A few weeks later, the patient comes into Dell Medical School’s Mulva Clinic for the Neurosciences, and Dr. Pradeep Modur programs the deep brain stimulation system specifically for the patient’s epilepsy.

This is ideal for patients in whom other treatments, such as medication, haven’t worked. The gold standard for epilepsy treatment is to actually remove the area of the brain that is causing the seizures, Buchanan said, but you can’t do that in patients for whom the affected area is essential.

“In the olden days, we had nothing for them,” Buchanan said.

Deep brain stimulation also works for in cases in which other device treatments — such as a vagus nerve stimulation, which stimulates a nerve in the neck, or a NeuroPace, which is a pacemaker for the brain — doesn’t work. With NeuroPace, doctors have to pinpoint the exact area of the brain causing the epilepsy, and the device sends an electric current to stop the buildup of the epilepsy signals.

The deep brain stimulation system can target multiple areas, and it’s always stimulating the brain, rather than reacting to a buildup of signals. It actually causes a change in the plasticity in the brain circuitry, Buchanan said. “The constant stimulation can cause the brain to change its seizures temporarily.”

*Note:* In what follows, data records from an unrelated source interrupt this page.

(** * Jarh wa Ta'dil narrator extraction: a shallow embedding

    The repository holds two Python implementations of one text-mining
    pipeline:

    - [jarh_tadeel_extract.py], class [JarhWaTadilExtractor]
      (module [JarhWaTadilExtractor] below);
    - [jarh_tadil_extractor.py], class [NarratorExtractor]
      (module [NarratorExtractor] below).

    Python strings are sequences of Unicode code points: a character is a
    code point in [N] and a string is a list of them.  Python integers are
    unbounded: [Z].  The regular expressions of the source are kept as
    syntax trees and run by a backtracking matcher that enumerates the
    matches at a position in the order in which Python's [re] tries them. *)

From Stdlib Require Import String Ascii.
From Stdlib Require Import List NArith ZArith Bool Arith Lia Permutation.
From Stdlib Require Decimal DecimalN.
Import ListNotations.


(* ================================================================== *)
(** * Characters and strings *)
(* ================================================================== *)

Definition char := N.
Definition str := list char.

Definition char_eqb (a b : char) : bool := N.eqb a b.
Arguments char_eqb (a b)%_N.

Fixpoint str_eqb (a b : str) : bool :=
  match a, b with
  | [], [] => true
  | x :: a', y :: b' => char_eqb x y && str_eqb a' b'
  | _, _ => false
  end.

(** Source files are UTF-8; [u "..."] reads a literal as Python reads it,
    decoding the bytes to code points. *)
Fixpoint utf8_decode (bs : list N) : str :=
  match bs with
  | [] => []
  | b0 :: t0 =>
    if (b0 <? 0x80)%N then b0 :: utf8_decode t0
    else
      match t0 with
      | [] => [b0]
      | b1 :: t1 =>
        if (b0 <? 0xE0)%N
        then ((b0 mod 0x20) * 0x40 + b1 mod 0x40)%N :: utf8_decode t1
        else
          match t1 with
          | [] => [b0; b1]
          | b2 :: t2 =>
            if (b0 <? 0xF0)%N
            then ((b0 mod 0x10) * 0x1000 + (b1 mod 0x40) * 0x40
                  + b2 mod 0x40)%N :: utf8_decode t2
            else
              match t2 with
              | [] => [b0; b1; b2]
              | b3 :: t3 =>
                ((b0 mod 0x08) * 0x40000 + (b1 mod 0x40) * 0x1000
                 + (b2 mod 0x40) * 0x40 + b3 mod 0x40)%N :: utf8_decode t3
              end
          end
      end
  end.

Definition u (s : String.string) : str :=
  utf8_decode (map N_of_ascii (String.list_ascii_of_string s)).
Arguments u s%_string.

(** ** Character tables of the Python runtime *)

Definition in_range (lo hi c : char) : bool := (lo <=? c)%N && (c <=? hi)%N.
Arguments in_range (lo hi c)%_N.

(** [str.isspace] on one character; the same table drives [\s],
    [str.strip()] and [str.split()]. *)
Definition isspace (c : char) : bool :=
  in_range 0x09 0x0D c || in_range 0x1C 0x20 c || char_eqb c 0x85
  || char_eqb c 0xA0 || char_eqb c 0x1680 || in_range 0x2000 0x200A c
  || char_eqb c 0x2028 || char_eqb c 0x2029 || char_eqb c 0x202F
  || char_eqb c 0x205F || char_eqb c 0x3000.

(** The decimal digits of the Unicode database (category Nd), as ranges
    [(first, last)]; every range starts at a digit of value zero. *)
Definition decimal_ranges : list (N * N) :=
  [ (0x30, 0x39); (0x660, 0x669); (0x6F0, 0x6F9); (0x7C0, 0x7C9);
    (0x966, 0x96F); (0x9E6, 0x9EF); (0xA66, 0xA6F); (0xAE6, 0xAEF);
    (0xB66, 0xB6F); (0xBE6, 0xBEF); (0xC66, 0xC6F); (0xCE6, 0xCEF);
    (0xD66, 0xD6F); (0xDE6, 0xDEF); (0xE50, 0xE59); (0xED0, 0xED9);
    (0xF20, 0xF29); (0x1040, 0x1049); (0x1090, 0x1099); (0x17E0, 0x17E9);
    (0x1810, 0x1819); (0x1946, 0x194F); (0x19D0, 0x19D9); (0x1A80, 0x1A89);
    (0x1A90, 0x1A99); (0x1B50, 0x1B59); (0x1BB0, 0x1BB9); (0x1C40, 0x1C49);
    (0x1C50, 0x1C59); (0xA620, 0xA629); (0xA8D0, 0xA8D9); (0xA900, 0xA909);
    (0xA9D0, 0xA9D9); (0xA9F0, 0xA9F9); (0xAA50, 0xAA59); (0xABF0, 0xABF9);
    (0xFF10, 0xFF19); (0x104A0, 0x104A9); (0x10D30, 0x10D39);
    (0x11066, 0x1106F); (0x110F0, 0x110F9); (0x11136, 0x1113F);
    (0x111D0, 0x111D9); (0x112F0, 0x112F9); (0x11450, 0x11459);
    (0x114D0, 0x114D9); (0x11650, 0x11659); (0x116C0, 0x116C9);
    (0x11730, 0x11739); (0x118E0, 0x118E9); (0x11950, 0x11959);
    (0x11C50, 0x11C59); (0x11D50, 0x11D59); (0x11DA0, 0x11DA9);
    (0x16A60, 0x16A69); (0x16AC0, 0x16AC9); (0x16B50, 0x16B59);
    (0x1D7CE, 0x1D7FF); (0x1E140, 0x1E149); (0x1E2F0, 0x1E2F9);
    (0x1E950, 0x1E959); (0x1FBF0, 0x1FBF9) ]%N.

(** [\d] and [str.isdecimal] on one character. *)
Definition isdecimal (c : char) : bool :=
  existsb (fun r => in_range (fst r) (snd r) c) decimal_ranges.

(** The value of a decimal digit, [None] for any other character. *)
Definition digit_value (c : char) : option Z :=
  match find (fun r => in_range (fst r) (snd r) c) decimal_ranges with
  | Some r => Some (Z.of_N ((c - fst r) mod 10))
  | None => None
  end.

(** ** String methods *)

Fixpoint drop_while (p : char -> bool) (s : str) : str :=
  match s with
  | [] => []
  | c :: t => if p c then drop_while p t else s
  end.

Definition rdrop_while (p : char -> bool) (s : str) : str :=
  rev (drop_while p (rev s)).

Definition mem_char (cs : str) (c : char) : bool := existsb (char_eqb c) cs.

(** [s.strip()] *)
Definition strip (s : str) : str := rdrop_while isspace (drop_while isspace s).

(** [s.rstrip(chars)] *)
Definition rstrip_chars (chars s : str) : str := rdrop_while (mem_char chars) s.

(** [s.split()]: the maximal runs of non-whitespace characters.  [w] is the
    word being read. *)
Fixpoint split_ws (w s : str) : list str :=
  match s with
  | [] => match w with [] => [] | _ => [w] end
  | c :: t =>
    if isspace c
    then match w with [] => split_ws [] t | _ => w :: split_ws [] t end
    else split_ws (w ++ [c]) t
  end.

Definition split (s : str) : list str := split_ws [] s.

(** A word: a non-empty run of characters none of which is whitespace. *)
Definition is_word (w : str) : Prop :=
  w <> [] /\ forallb (fun c => negb (isspace c)) w = true.

(** [sep.join(l)] *)
Fixpoint join (sep : str) (l : list str) : str :=
  match l with
  | [] => []
  | [w] => w
  | w :: l' => w ++ sep ++ join sep l'
  end.

(** [s.startswith(p)] *)
Fixpoint startswith (p s : str) : bool :=
  match p, s with
  | [], _ => true
  | a :: p', b :: s' => char_eqb a b && startswith p' s'
  | _ :: _, [] => false
  end.

(** [p in s] for strings: [p] occurs in [s] as a contiguous run. *)
Fixpoint contains (p s : str) : bool :=
  startswith p s ||
  match s with
  | [] => false
  | _ :: t => contains p t
  end.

All of these treatments require patience, including making any needed adjustments to the deep brain stimulation unit’s programming.

“None of these things are like a faucet (for seizures) that you turn on and off,” Buchanan said. Some people get relief in a year, others within two years, but it can take five years for patients to feel the full effect, he said. “It didn’t take overnight for the seizures to start,” he said. “It’s going to take a little time for the brain to relearn to stop doing this abnormal stimulation.”

Sometimes it’s not a complete end of seizures but a decrease in the number and the severity, he said.

The manufacturer of the deep brain stimulation system, Medtronic, said in its study that after three months the median reduction in seizures was 40.4 percent. After seven years, it was a 75 percent reduction. It also cited that 74 percent of patients had at least a 50 percent reduction in their seizures.

“We study brain signals in health and disease pathology, but we don’t really understand how the brain works very well,” Buchanan said. “We’re just beginning to understand how the brain communicates with itself.”

One of the things up next in neurology at Dell Seton and Dell Medical School is a study to install deep brain stimulation systems in people in the early stages of Alzheimer’s disease.

The Mulva Clinic has been selected to be one of 20 centers in the world to participate in the Alzheimer’s study, which follows two smaller studies. Buchanan expects the study to kick off in the fall, and each center will implant deep brain stimulation units in 10 to 15 patients and then follow them for five years. The study is not open to enroll patients here yet.

“If you want cutting-edge treatment and research on this, this is the place to go,” Buchanan said.